↓↓↓

(* ===== verification/Dict.v ===== *)
(** * Dict: insertion-ordered Python dictionaries

    A [dict] iterates in insertion order, and assigning to a key already
    present keeps the key's place.  It is modelled by the association list of
    its items in iteration order; [NoDup] of the keys is an invariant that
    every operation keeps.  [kv_sort] is [sorted(d.items(), key=...)]. *)

From Stdlib Require Import Lia.
From stdpp Require Import base tactics list sorting.
From S2P Require Import Prelude.

Section dict.
Context {K V : Type} `{EqDecision K}.

Abbreviation dict := (list (K * V)).

Fixpoint dict_get (k : K) (d : dict) : option V :=
  match d with
  | [] => None
  | (k', v) :: d => if decide (k' = k) then Some v else dict_get k d
  end.

(** [d[k] = v] *)
Fixpoint dict_set (k : K) (v : V) (d : dict) : dict :=
  match d with
  | [] => [(k, v)]
  | (k', v') :: d => if decide (k' = k) then (k, v) :: d else (k', v') :: dict_set k v d
  end.

(** In-place mutation of the object stored at [k] *)
Fixpoint dict_alter (f : V → V) (k : K) (d : dict) : dict :=
  match d with
  | [] => []
  | (k', v) :: d =>
      if decide (k' = k) then (k', f v) :: d else (k', v) :: dict_alter f k d
  end.

(** [{k: v for k, v in items}] *)
Definition dict_of (items : list (K * V)) : dict :=
  fold_left (λ d '(k, v), dict_set k v d) items [].

Abbreviation dict_keys d := (map fst d).

Lemma dict_get_set k v d k' :
  dict_get k' (dict_set k v d) = if decide (k = k') then Some v else dict_get k' d.
Proof.
  induction d as [|[k1 v1] d IH]; cbn; [by repeat case_decide|].
  repeat (case_decide; cbn); subst; try done; congruence.
Qed.

Lemma dict_get_set_eq k v d : dict_get k (dict_set k v d) = Some v.
Proof. rewrite dict_get_set. by case_decide. Qed.

Lemma dict_get_set_ne k k' v d : k ≠ k' → dict_get k' (dict_set k v d) = dict_get k' d.
Proof. intros. rewrite dict_get_set. by case_decide. Qed.

Lemma dict_get_alter f k d k' :
  dict_get k' (dict_alter f k d) =
  if decide (k = k') then f <$> dict_get k' d else dict_get k' d.
Proof.
  induction d as [|[k1 v1] d IH]; cbn; [by case_decide|].
  repeat (case_decide; cbn); subst; try done; congruence.
Qed.

Lemma dict_keys_alter f k d : dict_keys (dict_alter f k d) = dict_keys d.
Proof. induction d as [|[k1 v1] d IH]; cbn; [done|]. case_decide; cbn; by rewrite ?IH. Qed.

Lemma dict_get_None k d : dict_get k d = None ↔ k ∉ dict_keys d.
Proof.
  induction d as [|[k1 v1] d IH]; cbn.
  { split; [intros _; apply not_elem_of_nil|done]. }
  rewrite not_elem_of_cons. case_decide; naive_solver.
Qed.

Lemma dict_get_is_Some k d : is_Some (dict_get k d) ↔ k ∈ dict_keys d.
Proof.
  rewrite <-not_eq_None_Some, dict_get_None.
  destruct (decide (k ∈ dict_keys d)); tauto.
Qed.

Lemma dict_get_Some_elem k v d : dict_get k d = Some v → (k, v) ∈ d.
Proof.
  induction d as [|[k1 v1] d IH]; cbn; [done|]. case_decide; [|right; by apply IH].
  intros [= ->]. subst. by left.
Qed.

Lemma dict_get_elem_of k v d :
  NoDup (dict_keys d) → dict_get k d = Some v ↔ (k, v) ∈ d.
Proof.
  induction d as [|[k1 v1] d IH]; cbn; intros Hnd.
  { split; [done|]. by intros ?%elem_of_nil. }
  apply NoDup_cons in Hnd as [Hk Hnd]. rewrite elem_of_cons. case_decide; subst.
  - split; [intros [= ->]; by left|]. intros [[= ->]|Hin]; [done|].
    destruct Hk. apply list_elem_of_fmap. by exists (k, v).
  - rewrite (IH Hnd). naive_solver.
Qed.

Lemma dict_keys_set k v d :
  dict_keys (dict_set k v d) =
  if decide (k ∈ dict_keys d) then dict_keys d else dict_keys d ++ [k].
Proof.
  induction d as [|[k1 v1] d IH]; [done|]. cbn [dict_set map fst].
  destruct (decide (k1 = k)) as [->|Hne]; cbn [map fst].
  - rewrite decide_True by (apply elem_of_cons; by left). done.
  - rewrite IH. destruct (decide (k ∈ dict_keys d)) as [Hin|Hin].
    + by rewrite decide_True by (by apply elem_of_cons; right).
    + rewrite decide_False; [done|]. rewrite elem_of_cons. naive_solver.
Qed.

Lemma dict_keys_set_NoDup k v d :
  NoDup (dict_keys d) → NoDup (dict_keys (dict_set k v d)).
Proof.
  intros Hnd. rewrite dict_keys_set. case_decide as Hin; [done|].
  apply NoDup_app. split_and!; [done| |apply NoDup_singleton].
  intros x Hx ->%list_elem_of_singleton. done.
Qed.

Lemma dict_set_fresh k v d : k ∉ dict_keys d → dict_set k v d = d ++ [(k, v)].
Proof.
  induction d as [|[k1 v1] d IH]; [done|]. cbn. intros [Hne Hk]%not_elem_of_cons.
  rewrite decide_False by congruence. by rewrite IH.
Qed.

Lemma dict_of_id (l : dict) : NoDup (dict_keys l) → dict_of l = l.
Proof.
  unfold dict_of. intros Hnd.
  assert (∀ d0, NoDup (dict_keys (d0 ++ l)) →
    fold_left (λ d '(k, v), dict_set k v d) l d0 = d0 ++ l) as H; [|by apply (H [])].
  clear Hnd. induction l as [|[k v] l IH]; intros d0 Hnd; cbn; [by rewrite app_nil_r|].
  rewrite dict_set_fresh, IH; [by rewrite <-app_assoc..|].
  rewrite map_app in Hnd. apply NoDup_app in Hnd as (_&Hnd&_). intros Hin.
  apply (Hnd _ Hin). by left.
Qed.

Lemma dict_of_NoDup items : NoDup (dict_keys (dict_of items)).
Proof.
  unfold dict_of. assert (NoDup (dict_keys ([] : dict))) as H0 by apply NoDup_nil_2.
  revert H0. generalize ([] : dict). induction items as [|[k v] items IH]; [done|].
  intros d Hd. apply IH. by apply dict_keys_set_NoDup.
Qed.

(** Of the items with one key the last is kept. *)
Lemma dict_of_get k items : dict_get k (dict_of items) = snd <$> last (filter (λ p, p.1 = k) items).
Proof.
  unfold dict_of. induction items as [|[k' v] items IH] using rev_ind; [done|].
  rewrite fold_left_app, filter_app. cbn [fold_left]. rewrite dict_get_set. case_decide as Hk; subst.
  - by rewrite filter_cons_True, filter_nil, last_snoc by done.
  - by rewrite filter_cons_False, filter_nil, app_nil_r by done.
Qed.
End dict.

Abbreviation dict_keys d := (map fst d).

(** ** Sorting items by key (stable, as Python's [sorted]) *)

Lemma dict_get_map {K V W} `{EqDecision K} (f : V → W) k (d : list (K * V)) :
  dict_get k (map (λ '(k, v), (k, f v)) d) = f <$> dict_get k d.
Proof. induction d as [|[k' v] d IH]; cbn; [done|]. by case_decide. Qed.

Lemma dict_get_filter_key {K V} `{EqDecision K} (k x : K) (d : list (K * V)) :
  dict_get x (filter (λ p, p.1 ≠ k) d) = if decide (x = k) then None else dict_get x d.
Proof.
  induction d as [|[k' v] d IH]; [cbn; by case_decide|]. rewrite filter_cons. cbn [dict_get fst].
  destruct (decide (k' ≠ k)) as [Hk|Hk%dec_stable]; cbn [dict_get]; rewrite IH; repeat case_decide; congruence.
Qed.

Section kv_sort.
Context {K : Type} (leb : K → K → bool).

Fixpoint kv_insert {V} (p : K * V) (l : list (K * V)) : list (K * V) :=
  match l with
  | [] => [p]
  | q :: l => if leb p.1 q.1 then p :: q :: l else q :: kv_insert p l
  end.

Fixpoint kv_sort {V} (l : list (K * V)) : list (K * V) :=
  match l with
  | [] => []
  | p :: l => kv_insert p (kv_sort l)
  end.

Lemma kv_insert_map {V W} (f : V → W) p l :
  kv_insert (p.1, f p.2) (map (λ '(k, v), (k, f v)) l) =
  map (λ '(k, v), (k, f v)) (kv_insert p l).
Proof.
  induction l as [|[k v] l IH]; [by destruct p|]. cbn.
  destruct (leb _ _); cbn; [by destruct p|by rewrite <-IH].
Qed.

Lemma kv_sort_map {V W} (f : V → W) (l : list (K * V)) :
  kv_sort (map (λ '(k, v), (k, f v)) l) = map (λ '(k, v), (k, f v)) (kv_sort l).
Proof.
  induction l as [|[k v] l IH]; [done|]. cbn. rewrite IH.
  apply (kv_insert_map f (k, v)).
Qed.

Lemma kv_insert_perm {V} p (l : list (K * V)) : kv_insert p l ≡ₚ p :: l.
Proof.
  induction l as [|q l IH]; [done|]. cbn. destruct (leb _ _); [done|].
  rewrite IH. apply Permutation_swap.
Qed.

Lemma kv_sort_perm {V} (l : list (K * V)) : kv_sort l ≡ₚ l.
Proof.
  induction l as [|p l IH]; [done|]. cbn. rewrite kv_insert_perm. by rewrite IH.
Qed.

Definition kv_le {V} (p q : K * V) : Prop := leb p.1 q.1 = true.

Context (Htotal : ∀ a b, leb a b = true ∨ leb b a = true).
Context (Htrans : ∀ a b c, leb a b = true → leb b c = true → leb a c = true).

Lemma kv_insert_sorted {V} p (l : list (K * V)) :
  StronglySorted kv_le l → StronglySorted kv_le (kv_insert p l).
Proof.
  induction 1 as [|q l Hl IH Hq]; cbn; [by repeat constructor|].
  destruct (leb p.1 q.1) eqn:E.
  - constructor; [by constructor|]. constructor; [done|].
    eapply Forall_impl; [apply Hq|]. intros x Hx. by eapply Htrans.
  - constructor; [done|]. rewrite kv_insert_perm. constructor; [|done].
    unfold kv_le. destruct (Htotal p.1 q.1); congruence.
Qed.

Lemma kv_sort_sorted {V} (l : list (K * V)) : StronglySorted kv_le (kv_sort l).
Proof. induction l; [constructor|]. by apply kv_insert_sorted. Qed.

Lemma kv_sort_id {V} (l : list (K * V)) : StronglySorted kv_le l → kv_sort l = l.
Proof.
  induction 1 as [|p l Hl IH Hp]; [done|]. cbn. rewrite IH.
  destruct Hp as [|q l Hq]; [done|]. cbn. unfold kv_le in Hq. by rewrite Hq.
Qed.

Context (Hanti : ∀ a b, leb a b = true → leb b a = true → a = b).

(** Items with distinct keys have one sorted order: the order in which a dict
    was filled does not matter. *)
Lemma kv_sort_proper {V} (l1 l2 : list (K * V)) :
  NoDup (map fst l1) → l1 ≡ₚ l2 → kv_sort l1 = kv_sort l2.
Proof.
  intros Hnd Hp. apply (StronglySorted_unique_strong kv_le).
  - intros p q Hp1 Hq1 Hpq Hqp. rewrite kv_sort_perm in Hp1, Hq1. rewrite <-Hp in Hq1.
    assert (p.1 = q.1) as Hk by by apply Hanti.
    clear -Hnd Hp1 Hq1 Hk. induction l1 as [|r l IH]; [by apply elem_of_nil in Hp1|].
    apply NoDup_cons in Hnd as [Hr Hnd]. apply elem_of_cons in Hp1, Hq1.
    destruct Hp1 as [->|Hp1], Hq1 as [->|Hq1]; [done| | |by apply IH].
    + destruct Hr. rewrite Hk. by apply list_elem_of_fmap_2.
    + destruct Hr. rewrite <-Hk. by apply list_elem_of_fmap_2.
  - apply kv_sort_sorted.
  - apply kv_sort_sorted.
  - by rewrite !kv_sort_perm.
Qed.
End kv_sort.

↑↑↑

Activity: The number of lines in the records that include "then" is what is needed, with no other words.

Answer to this exercise: 8